Хлеба в ее руках давно не было. Я заметил, что хлеб кончился, но она все стояла, не могла уйти.
Я молчал. Она просто забыла, она не знала, куда идти. И стало ясно, что теперь мы оба не знаем, куда нам пойти.
Я взял ее за руку. Маша повернулась и послушно пошла рядом. Холодная ее ладонь оттаивала в моей руке. Я остановился, взял вторую и долго отогревал обе.
— У тебя температура, — сказала она.
— Сейчас заварим чай с малиной…
— Нет, — остановилась она. — Тебе надо в постель. Я одна дойду. Не провожай.
Мы пошли дальше вместе и не заметили, как перешли мост, миновали Адмиралтейство. Руки у нее уже были теплые. Мы расстались под черными липами в Александровском саду. Без поцелуев, без слов.
* * *
В феврале утро зябкое, тяжелое — не поднять. И не понять, почему оно такое. Безрадостные облака, даже не облака, а как будто неба нет, и серая пелена над нами. Непроницаемая мгла над головами нашими, над судьбами. И сами мы в необъяснимой, непонятной, туманной полосе.
Гранитная набережная уходила из-под ног. Одинокой дорожкой она устремлялась к едва различимой, темной махине моста и дальше, к солнцу, красному яблоку на серебряном блюде тумана. Замерзшие окна дворцов над неподвижной рекой, шпили, башни, равелины Петропавловской крепости на том берегу, отделенные ледяной пустыней, — все создавало иллюзию театральной нереальности происходящего.

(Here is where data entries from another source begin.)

Theorem frame_roundtrip_witness :
  let f := frame_of (MkChannelHeader FrameOpen 3 0) <| fr_open := MkChannelOpenBody [47; 112] Bulk 0 0 |> in
  (exists wire, EncodeFrame open_example = Ok wire /\ DecodeFrame wire = Ok open_example)
  /\ DecodeFrame short_open_wire = Ok f
  /\ exists wire', EncodeFrame f = Ok wire'
     /\ (wire' = short_open_wire
         \/ frame_type (fr_header f) = FrameOpen /\ max_message_bytes (fr_open f) = 0
            /\ wire' = short_open_wire ++ le_bytes 4 0
         \/ frame_type (fr_header f) = FrameClose /\ fr_payload f = [] /\ short_open_wire = wire' ++ le_bytes 4 0).
Proof.
  split; [|split; [reflexivity|]].
  - apply (frame_roundtrip open_example []). split; [by vm_compute|]. split; [|reflexivity].
    repeat split; try by vm_compute. apply bytes_okb_ok. reflexivity.
  - apply (frame_roundtrip _ short_open_wire); [apply bytes_okb_ok; reflexivity|reflexivity].
Defined.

Массивная дверь за колоннами медленно приоткрывалась и впускала меня. Разворачивая студенческий билет, я направлялся в кассу через гулкий, сумрачный вестибюль.

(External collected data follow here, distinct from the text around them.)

(* ===== verification/MessageReassembly.v ===== *)
(** * Message reassembly (src/L3/MessageReassembly.cpp, include/amp/L3/MessageReassembly.h)

    Fragments put together into messages, on reliable channels and on lossy
    ones, where a partial message over the cap is dropped for a newer one. *)

From stdpp Require Import sorting.
From S2P Require Import Prelude L1Types ChannelWire.

(** ** State *)

Record Partial := MkPartial {
  p_frag_count : Z;
  p_total_len : Z;
  chunks : list bytes;
  received_bytes : Z;
  started_ms : Z;
}.
#[export] Instance Partial_fields : Fields Partial := fun p =>
  MkPartial (p_frag_count p) (p_total_len p) (chunks p) (received_bytes p) (started_ms p).

Record MessageReassembly := MkMessageReassembly {
  max_message_bytes_ : Z;
  max_partials_ : Z;
  lossy_ : bool;
  partial_ : gmap Z Partial;
}.
#[export] Instance MessageReassembly_fields : Fields MessageReassembly := fun r =>
  MkMessageReassembly (max_message_bytes_ r) (max_partials_ r) (lossy_ r) (partial_ r).

Definition MessageReassembly_new (max_message_bytes max_partials : Z) (lossy : bool) : MessageReassembly :=
  MkMessageReassembly max_message_bytes max_partials lossy ∅.

(** ** Operations *)

(** [std::map] iterates in the order of its keys. *)
#[local] Definition key_le (a b : Z * Partial) : Prop := a.1 <= b.1.
#[local] Instance key_le_dec : RelDecision key_le.
Proof. intros a b. unfold key_le. apply _. Defined.
Definition in_key_order (m : gmap Z Partial) : list (Z * Partial) := merge_sort key_le (map_to_list m).

Definition older (oldest it : Z * Partial) : Z * Partial :=
  if started_ms it.2 <? started_ms oldest.2 then it else oldest.

Definition DropOldestPartial (r : MessageReassembly) : MessageReassembly :=
  match in_key_order (partial_ r) with
  | [] => r
  | first :: rest => r <| partial_ ::= delete (fold_left older rest first).1 |>
  end.

(** [partial_.find(frag.msg_id)], or a new partial in its place. *)
Definition FindPartial (r : MessageReassembly) (frag : ChannelFragBody) (now_ms : Z)
    : Roe (MessageReassembly * Partial) :=
  match partial_ r !! msg_id frag with
  | Some p => Ok (r, p)
  | None =>
      let p := MkPartial (frag_count frag) (total_len frag)
                 (replicate (Z.to_nat (frag_count frag)) []) 0 now_ms in
      if max_partials_ r <=? Z.of_nat (base.size (partial_ r)) then
        if negb (lossy_ r) then Fail (Err_ "amp ch: too many in-flight partial messages")
        else let r := DropOldestPartial r in Ok (r <| partial_ ::= insert (msg_id frag) p |>, p)
      else Ok (r <| partial_ ::= insert (msg_id frag) p |>, p)
  end.

Definition Push (r : MessageReassembly) (frag : ChannelFragBody) (now_ms : Z)
    : MessageReassembly * Roe (option bytes) :=
  if (frag_count frag =? 0) || (frag_count frag <=? frag_index frag)
  then (r, Fail (Err_ "amp ch: bad frag indices"))
  else if max_message_bytes_ r <? total_len frag then (r, Fail (Err_ "amp ch: message too large"))
  else if total_len frag <? frag_count frag
  then (r, Fail (Err_ "amp ch: frag count exceeds message length"))
  else match FindPartial r frag now_ms with
  | Fail e => (r, Fail e)
  | Ok (r, partial) =>
      let index := Z.to_nat (frag_index frag) in
      if negb (p_frag_count partial =? frag_count frag) || negb (p_total_len partial =? total_len frag)
      then (r, Fail (Err_ "amp ch: frag metadata mismatch"))
      else if negb (bool_decide (default [] (chunks partial !! index) = [])) then (r, Ok None)
      else if p_total_len partial <? received_bytes partial + size (chunk frag)
      then (r, Fail (Err_ "amp ch: frag stream exceeds declared length"))
      else
        let partial := partial <| received_bytes ::= fun n => u32 (n + u32 (size (chunk frag))) |>
                               <| chunks ::= <[index := chunk frag]> |> in
        let r := r <| partial_ ::= insert (msg_id frag) partial |> in
        if existsb (fun c => bool_decide (c = [])) (chunks partial) then (r, Ok None)
        else
          let out := concat (chunks partial) in
          if negb (size out =? p_total_len partial)
          then (r, Fail (Err_ "amp ch: assembled length mismatch"))
          else (r <| partial_ ::= delete (msg_id frag) |>, Ok (Some out))
  end.

Definition SweepExpired (r : MessageReassembly) (now_ms timeout_ms : Z) : MessageReassembly :=
  r <| partial_ ::= filter (fun kp => ~ timeout_ms < now_ms - started_ms kp.2) |>.

(** ** The invariant *)

(** Bytes held of a partial message. *)
Definition held (p : Partial) : Z := size (concat (chunks p)).

Record partial_inv (r_max : Z) (p : Partial) : Prop := {
  pi_count : 0 < p_frag_count p <= p_total_len p;
  pi_len : p_total_len p <= r_max;
  pi_u32 : p_total_len p < 2 ^ 32;
  pi_chunks : size (chunks p) = p_frag_count p;
  pi_received : received_bytes p = held p;
  pi_held : held p <= p_total_len p;
}.

Definition reassembly_inv (r : MessageReassembly) : Prop :=
  map_Forall (fun _ p => partial_inv (max_message_bytes_ r) p) (partial_ r)
  /\ Z.of_nat (base.size (partial_ r)) <= Z.max 1 (max_partials_ r).

Lemma size_concat_insert (l : list bytes) i c old :
  l !! i = Some old -> size (concat (<[i := c]> l)) = size (concat l) - size old + size c.
Proof.
  revert i. induction l as [|x l IH]; intros [|i] Hl; try done; simpl in *; rewrite !size_app.
  - injection Hl as ->. lia.
  - rewrite (IH i) by done. lia.
Qed.

Lemma concat_replicate_nil {A} n : concat (replicate n (@nil A)) = [].
Proof. by induction n. Qed.

Lemma in_key_order_elem m kp : kp ∈ in_key_order m <-> m !! kp.1 = Some kp.2.
Proof.
  unfold in_key_order. rewrite (merge_sort_Permutation key_le (map_to_list m)). destruct kp.
  apply elem_of_map_to_list.
Qed.

Lemma fold_older_elem first rest : fold_left older rest first ∈ first :: rest.
Proof.
  revert first. induction rest as [|it rest IH]; intros first; simpl; [by left|].
  specialize (IH (older first it)). unfold older in *. destruct (_ <? _) in *; set_solver.
Qed.

Lemma fold_older_le first rest kp :
  kp ∈ first :: rest -> started_ms (fold_left older rest first).2 <= started_ms kp.2.
Proof.
  revert first kp. induction rest as [|it rest IH]; intros first kp Hin; simpl; [by apply list_elem_of_singleton in Hin as ->|].
  assert (H1 : started_ms (fold_left older rest (older first it)).2 <= started_ms (older first it).2) by (apply IH; by left).
  assert (H2 : started_ms (older first it).2 <= started_ms first.2 /\ started_ms (older first it).2 <= started_ms it.2).
  { unfold older. destruct (Z.ltb_spec (started_ms it.2) (started_ms first.2)); lia. }
  apply elem_of_cons in Hin as [->|[->|Hin]%elem_of_cons]; [lia|lia|]. apply IH. by right.
Qed.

Каждое утро я ходил в Эрмитаж, как на работу. Сессия кончилась. Экзамены за первый семестр я сдал не без напряга. Но кончились и каникулы, а я все не мог выбраться на лекции. Протянулась неделя. Другая. Я успокоился и о занятиях больше не вспоминал.
Каждое утро я уходил из дома, сначала в Эрмитаж, потом долго слонялся по городу. Заходил погреться в другие музеи. Навещал забытых приятелей из центра. Крутился с ними возле кафе. Однажды у входа в «Север» мы столкнулись с Ивлевым. Он сунул мне пригласительный билет на джазовый вечер в новый комсомольский клуб.

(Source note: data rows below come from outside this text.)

Lemma FlushOne_spec m cid order :
  mux_inv m -> send_order_ m = cid :: order ->
  let m' := FlushOne (m <| send_order_ := order |>) cid in
  mux_inv m' /\ only_sends m m' /\ (forall c, stream c m' = stream c m)
  /\ (QueuedFrameCount m' + length (send_order_ m') < QueuedFrameCount m + length (send_order_ m))%nat.
Proof.
  intros Hinv Ho. pose proof (mi_queues _ Hinv) as Hqs. cbv zeta.
  destruct (send_queues_ m !! cid) as [[|frame rest]|] eqn:Hq.
  - by destruct (proj1 (Hqs _ _ Hq)).
  - destruct (FlushOne_frame m cid order frame rest Hinv Ho Hq) as (Hsend & Hq' & Ho' & Hb' & sent & Hlog').
    set (m' := FlushOne _ _) in *. destruct (Hqs _ _ Hq) as (_ & Hw & _).
    apply Forall_cons in Hw as [Hwf Hwr].
    split_and!; [|done| |].
    + apply (mux_inv_only_sends m m' Hinv Hsend).
      * rewrite Hq', Ho'. intros c q Hc.
        assert (Hcase : c = cid /\ q = rest /\ rest <> [] \/ c <> cid /\ send_queues_ m !! c = Some q).
        { destruct rest; [apply lookup_delete_Some in Hc as [? Hc]; auto|].
          apply lookup_insert_Some in Hc as [[<- <-]|[? Hc]]; auto. }
        destruct Hcase as [(-> & -> & Hne)|[Hne Hc']].
        -- split_and!; try done. destruct rest; [done|]. set_solver.
        -- destruct (Hqs _ _ Hc') as (H1 & H2 & H3). split_and!; try done. rewrite Ho in H3. destruct rest; set_solver.
      * rewrite Hb', Hq', (mi_bytes _ Hinv). destruct rest.
        -- rewrite (queued_total_delete _ _ _ Hq). simpl. lia.
        -- rewrite (queued_total_replace _ _ _ _ Hq). simpl. lia.
      * rewrite Hb'. pose proof (size_nonneg frame). pose proof (mi_room _ Hinv). lia.
    + intros c. unfold stream, handed, queued. rewrite Hlog', Hq', omap_app, <- app_assoc. f_equal. simpl.
      destruct (Z.eqb_spec (wire_channel frame) c) as [Hc|Hc]; rewrite Hwf in Hc.
      * subst c. rewrite Hq. simpl. destruct rest; [by rewrite lookup_delete_eq|by rewrite lookup_insert_eq].
      * simpl. destruct rest; [by rewrite lookup_delete_ne|by rewrite lookup_insert_ne].
    + unfold QueuedFrameCount. rewrite Hq', Ho', Ho.
      rewrite (map_fold_delete_L _ _ cid (frame :: rest) (send_queues_ m)); [|intros; lia|done].
      destruct rest as [|r rest]; [simpl; lia|].
      rewrite <- insert_delete_eq, map_fold_insert_L; [|intros; lia|apply lookup_delete_eq].
      rewrite length_app. simpl. lia.
  - unfold FlushOne. simpl (send_queues_ (_ <| send_order_ := order |>)). rewrite Hq. split_and!.
    + apply (mux_inv_only_sends m); [done| | |apply Hinv|apply Hinv].
      * split; [done|]. exists []. by rewrite app_nil_r.
      * intros c q Hc. simpl in Hc. destruct (Hqs _ _ Hc) as (H1 & H2 & H3). split_and!; try done.
        simpl. rewrite Ho in H3. apply elem_of_cons in H3 as [->|H3]; [congruence|done].
    + split; [done|]. exists []. by rewrite app_nil_r.
    + done.
    + rewrite Ho. simpl. unfold QueuedFrameCount. simpl. lia.
Qed.

(** The loop runs out of frames or of credit, never of fuel. *)
Definition flushed (m : Mux) : Prop := send_order_ m = [] \/ HasReliableCredit m = false.

Lemma flush_loop_spec fuel m :
  mux_inv m -> (flush_fuel m <= fuel)%nat ->
  let m' := flush_loop fuel m in
  mux_inv m' /\ only_sends m m' /\ (forall c, stream c m' = stream c m) /\ flushed m'.
Proof.
  revert m. induction fuel as [|fuel IH]; intros m Hinv Hfuel; cbn [flush_loop].
  - split_and!; try done. left. unfold flush_fuel in Hfuel. destruct (send_order_ m); [done|simpl in Hfuel; lia].
  - destruct (send_order_ m) as [|cid order] eqn:Ho; [by split_and!; [..|left]|].
    destruct (HasReliableCredit m) eqn:Hcr; [|by split_and!; [..|right]].
    destruct (FlushOne_spec m cid order Hinv Ho) as (Hinv1 & Hs1 & Hst1 & Hlt).
    destruct (IH _ Hinv1) as (Hinv2 & Hs2 & Hst2 & Hfl).
    { unfold flush_fuel in *. rewrite Ho in *. lia. }
    split_and!; try done; [by etrans|]. intros c. by rewrite Hst2, Hst1.
Qed.

Lemma FlushQueued_spec m :
  mux_inv m ->
  mux_inv (FlushQueued m) /\ only_sends m (FlushQueued m) /\ (forall c, stream c (FlushQueued m) = stream c m)
  /\ flushed (FlushQueued m).
Proof. intros Hinv. by apply flush_loop_spec. Qed.

(** ** Sending one frame *)

Lemma only_sends_eq m m' : only_sends m m' ->
  channels_ m' = channels_ m /\ max_frame_bytes_ m' = max_frame_bytes_ m /\ transport_set m' = transport_set m
  /\ pending_open_data_ m' = pending_open_data_ m /\ mux_tuning_ m' = mux_tuning_ m
  /\ next_frag_msg_id_ m' = next_frag_msg_id_ m.
Proof. intros [Hu _]. unfold unsent_part in Hu. split_and!; congruence. Qed.

Lemma stream_handed c m m' w :
  send_queues_ m' = send_queues_ m -> mux_log m' = mux_log m ++ w ->
  stream c m' = handed c m ++ omap (handed_of c) w ++ reliably (queued c m).
Proof. intros Hq Hl. unfold stream, handed, queued. by rewrite Hq, Hl, omap_app, <- app_assoc. Qed.

Lemma handed_of_send c qos wire sent :
  handed_of c (EvSend qos wire sent)
  = if wire_channel wire =? c then Some (qos, wire) else None.
Proof. done. Qed.

Lemma SendWire_spec m c qos wire m' res :
  mux_inv m -> wire_channel wire = c -> SendWire m c qos wire = (m', res) ->
  mux_inv m' /\ only_sends m m'
  /\ (forall c', c' <> c -> stream c' m' = stream c' m)
  /\ (qos = Reliable -> ok res = true -> stream c m' = stream c m ++ reliably [wire]).
Proof.
  intros Hinv Hwire Hs. unfold SendWire in Hs.
  assert (Htr : forall m0 m1, mux_inv m0 -> Transport m0 qos wire = (m1, res) ->
    mux_inv m1 /\ only_sends m0 m1 /\ (forall c', c' <> c -> stream c' m1 = stream c' m0)
    /\ (queued c m0 = [] -> qos = Reliable -> stream c m1 = stream c m0 ++ reliably [wire])).
  { intros m0 m1 Hinv0 Htr. destruct (Transport_spec _ _ _ _ _ (mi_transport _ Hinv0) Htr) as (Hos & Hq & Ho & Hb & Hl).
    split_and!; [|done| |].
    - apply (mux_inv_only_sends m0); rewrite ?Hq, ?Ho, ?Hb; try done; apply Hinv0.
    - intros c' Hc'. rewrite (stream_handed c' m0 m1 _ Hq Hl). unfold stream. f_equal.
      cbn [omap list_omap]. rewrite handed_of_send, Hwire.
      by rewrite (proj2 (Z.eqb_neq c c')) by congruence.
    - intros Hqe ->. rewrite (stream_handed c m0 m1 _ Hq Hl). unfold stream. rewrite Hqe.
      cbn [omap list_omap]. rewrite handed_of_send, Hwire, Z.eqb_refl. simpl. by rewrite !app_nil_r. }
  case_bool_decide as Hqos; cbn [negb] in Hs.
  2:{ destruct (Htr m m' Hinv Hs) as (? & ? & ? & _). by split_and!. }
  destruct (FlushQueued_spec m Hinv) as (Hinv1 & Hs1 & Hst1 & _). set (m1 := FlushQueued m) in *.
  change (default [] (send_queues_ m1 !! c)) with (queued c m1) in Hs.
  destruct (negb (negb _) && HasReliableCredit m1) eqn:Hdirect.
  { apply andb_true_iff in Hdirect as [Hempty _]. rewrite negb_involutive in Hempty.
    apply bool_decide_eq_true in Hempty.
    destruct (Htr m1 m' Hinv1 Hs) as (? & ? & Hoth & Hown). split_and!; [done|by etrans| |].
    - intros c' Hc'. by rewrite Hoth, Hst1.
    - intros. by rewrite Hown, Hst1. }
  destruct (Z.ltb_spec (max_queued_bytes (mux_tuning_ m1)) (queued_bytes_ m1 + size wire)) as [|Hroom].
  { injection Hs as <- <-. by split_and!. }
  injection Hs as <- <-.
  set (m2 := set_field send_queues_ _ _).
  assert (Hq2 : send_queues_ m2 = <[c := queued c m1 ++ [wire]]> (send_queues_ m1)) by (by case_bool_decide).
  assert (Ho2 : send_order_ m2 = if bool_decide (queued c m1 = []) then send_order_ m1 ++ [c] else send_order_ m1)
    by (by subst m2; case_bool_decide).
  assert (Hb2 : queued_bytes_ m2 = queued_bytes_ m1 + size wire) by (by subst m2; case_bool_decide).
  assert (Hl2 : mux_log m2 = mux_log m1) by (by subst m2; case_bool_decide).
  assert (Hs2 : only_sends m1 m2).
  { split; [by subst m2; case_bool_decide|]. exists []. by rewrite app_nil_r. }
  clearbody m2. pose proof (mi_queues _ Hinv1) as Hqs.
  assert (Htot : queued_total (send_queues_ m2) = queued_total (send_queues_ m1) + size wire).
  { rewrite Hq2. unfold queued. destruct (send_queues_ m1 !! c) as [q|] eqn:Hq; cbn [default from_option].
    - rewrite (queued_total_replace _ _ _ _ Hq), queue_bytes_app. simpl. lia.
    - rewrite queued_total_insert by done. simpl. lia. }
  split_and!; [|by etrans| |].
  - apply (mux_inv_only_sends m1); [done|done| | |].
    + rewrite Hq2, Ho2. intros c' q [[<- <-]|[Hne Hc']]%lookup_insert_Some.
      * split_and!; [by destruct (queued c m1)| |].
        -- apply Forall_app. split; [|by constructor]. unfold queued.
           destruct (send_queues_ m1 !! c) eqn:Hq; [|done]. by destruct (Hqs _ _ Hq) as (_ & ? & _).
        -- case_bool_decide as He; [set_solver|]. unfold queued in He.
           destruct (send_queues_ m1 !! c) as [q|] eqn:Hq; [|done]. by destruct (Hqs _ _ Hq) as (_ & _ & ?).
      * destruct (Hqs _ _ Hc') as (? & ? & ?). split_and!; try done. case_bool_decide; set_solver.
    + by rewrite Hb2, Htot, (mi_bytes _ Hinv1).
    + rewrite Hb2. lia.
  - intros c' Hc'. rewrite <- Hst1. unfold stream, handed, queued. rewrite Hl2, Hq2.
    by rewrite lookup_insert_ne.
  - intros _ _. rewrite <- Hst1. unfold stream, handed. rewrite Hl2, <- app_assoc. f_equal.
    unfold queued at 1, reliably. by rewrite Hq2, lookup_insert_eq, <- map_app.
Qed.

Lemma SendFrame_spec m frame p m' res :
  mux_inv m -> is_u32 (channel_id (fr_header frame)) -> SendFrame m frame p = (m', res) ->
  let c := channel_id (fr_header frame) in
  mux_inv m' /\ only_sends m m' /\ (forall c', c' <> c -> stream c' m' = stream c' m)
  /\ (QosForClass (cls p) = Reliable -> ok res = true ->
      exists wire, EncodeFrame frame = Ok wire /\ stream c m' = stream c m ++ reliably [wire]).
Proof.
  intros Hinv Hid Hs. unfold SendFrame in Hs. rewrite (mi_transport _ Hinv) in Hs. cbn [negb] in Hs.
  destruct (EncodeFrame frame) as [wire|] eqn:He; [|injection Hs as <- <-; by split_and!].
  apply EncodeFrame_channel in He as Hw; [|done].
  destruct (SendWire_spec _ _ _ _ _ _ Hinv Hw Hs) as (H1 & H2 & H3 & H4). split_and!; [done|done|by auto|].
  intros Hq Hok. exists wire. by rewrite H4.
Qed.

(** ** Sending a message *)

Lemma EncodeData c s payload : EncodeFrame (data_frame c s payload) = Ok (frame_wire (data_frame c s payload)).
Proof.
  unfold EncodeFrame, frame_wire, data_frame, frame_header_bytes. autorewrite with le.
  by rewrite <- !app_assoc.
Qed.

Lemma EncodeFrag_frame c s mid l i :
  EncodeFrag (MkChannelHeader FrameFrag c (u32 (s + Z.of_nat i))) mid (Z.of_nat i) (size l) (size (concat l))
    (default [] (l !! i)) = Ok (frame_wire (frag_frame c s mid l i)).
Proof. unfold EncodeFrag. autorewrite with le. unfold frame_wire, frame_header_bytes. by rewrite <- !app_assoc. Qed.

(** What sending leaves of the rest. *)
Definition sent_rest (c : Z) (m m' : Mux) : Prop :=
  mux_inv m' /\ (forall c', c' <> c -> stream c' m' = stream c' m /\ channels_ m' !! c' = channels_ m !! c')
  /\ pending_open_data_ m' = pending_open_data_ m /\ max_frame_bytes_ m' = max_frame_bytes_ m
  /\ mux_tuning_ m' = mux_tuning_ m.

Lemma sent_rest_trans c m1 m2 m3 : sent_rest c m1 m2 -> sent_rest c m2 m3 -> sent_rest c m1 m3.
Proof.
  intros (H1 & H2 & H3 & H4 & H5) (J1 & J2 & J3 & J4 & J5). split_and!; [done| |congruence|congruence|congruence].
  intros c' Hc. destruct (H2 c' Hc), (J2 c' Hc). split; congruence.
Qed.

Lemma sent_rest_only c m m' :
  mux_inv m' -> only_sends m m' -> (forall c', c' <> c -> stream c' m' = stream c' m) -> sent_rest c m m'.
Proof.
  intros Hinv Hs Hst. apply only_sends_eq in Hs as (E1 & E2 & E3 & E4 & E5 & E6).
  split_and!; try done. intros c' Hc. split; [by auto|congruence].
Qed.

Lemma update_channel_inv m id f :
  mux_inv m -> (forall ch, ch_id (f ch) = ch_id ch) -> mux_inv (update_channel id f m).
Proof.
  intros [Ht Hq Hb Hr Hc Hf Hn Hm] Hid. split; try done. intros c ch Hl. simpl in Hl.
  apply lookup_alter_Some in Hl as [(-> & ch0 & Hl & ->)|[_ Hl]]; [|by apply Hc].
  rewrite Hid. by apply (Hc c ch0).
Qed.

Lemma sent_rest_update c m f :
  mux_inv m -> (forall ch, ch_id (f ch) = ch_id ch) -> sent_rest c m (update_channel c f m).
Proof.
  intros Hinv Hid. split_and!; try done; [by apply update_channel_inv|].
  intros c' Hc. split; [done|]. simpl. by rewrite lookup_alter_ne.
Qed.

— После концерта будет дискуссия, — сообщил Володька серьезно.
— Ты станешь слушать болтовню? — не поверил я.
— Конечно, — твердо ответил Ивлев. — Я хочу, чтобы ты пришел и тоже выступил. Надо бороться.
Я не мог ему отказать и пообещал. Но не пошел. Весь вечер с компанией однокурсников мы просидели в кафе «Лакомка». Слушали дурашливую новую поп-группу. Я не вспоминал ни о джазе, ни о дискуссии и не испытывал угрызений совести. В углу, за соседним столиком, поддавали знакомые ребята: Серега Удалов, Кузя и с ними Валера Беликов, — тот самый, из пятого «д».
В перерыве ко мне подошли Кузя и Беликов. И Валера спросил:
— Ты за что обидел Машу Бобровскую? Я смотрел на него без удовольствия:
— А ты пойди да спроси.
— Ну и тип, — закипел Беликов. — Ну ты и…
— Бросьте вы, ребята. Что вы в самом деле, девку не поделили? — вмешался Кузя примирительно.
— Чего завелись-то? — рассмеялся Серега Удалов. — Совсем уже того, что ли?.. Кончайте.
Я поднялся из-за стола, но он встал между нами.
— Это правда, что ты бросил универ?
— Не знаю, — ответил я. — Еще не решил.
— А то приходи работать к нам, в такси, — предложил Кузя. — Курсы кончишь, и будьте-нате. Парень ты крепкий. Опять же: гонки, ралли.
— Ты что, в таксопарке — спорторг?
Разговор не получался. Бородатые мальчики заняли места на эстраде. Кузя начал уламывать на танец девушку за столиком у окна. Ему хотелось познакомиться.
— Маше Бобровской здесь никто в подметки не годится, — сказал Беликов серьезно.
— Тут и говорить не о чем, — согласился я. Беликов посмотрел удивленно и замолчал. Мы распрощались. Слушать назойливую дребедень я не хотел и пошел в гардероб.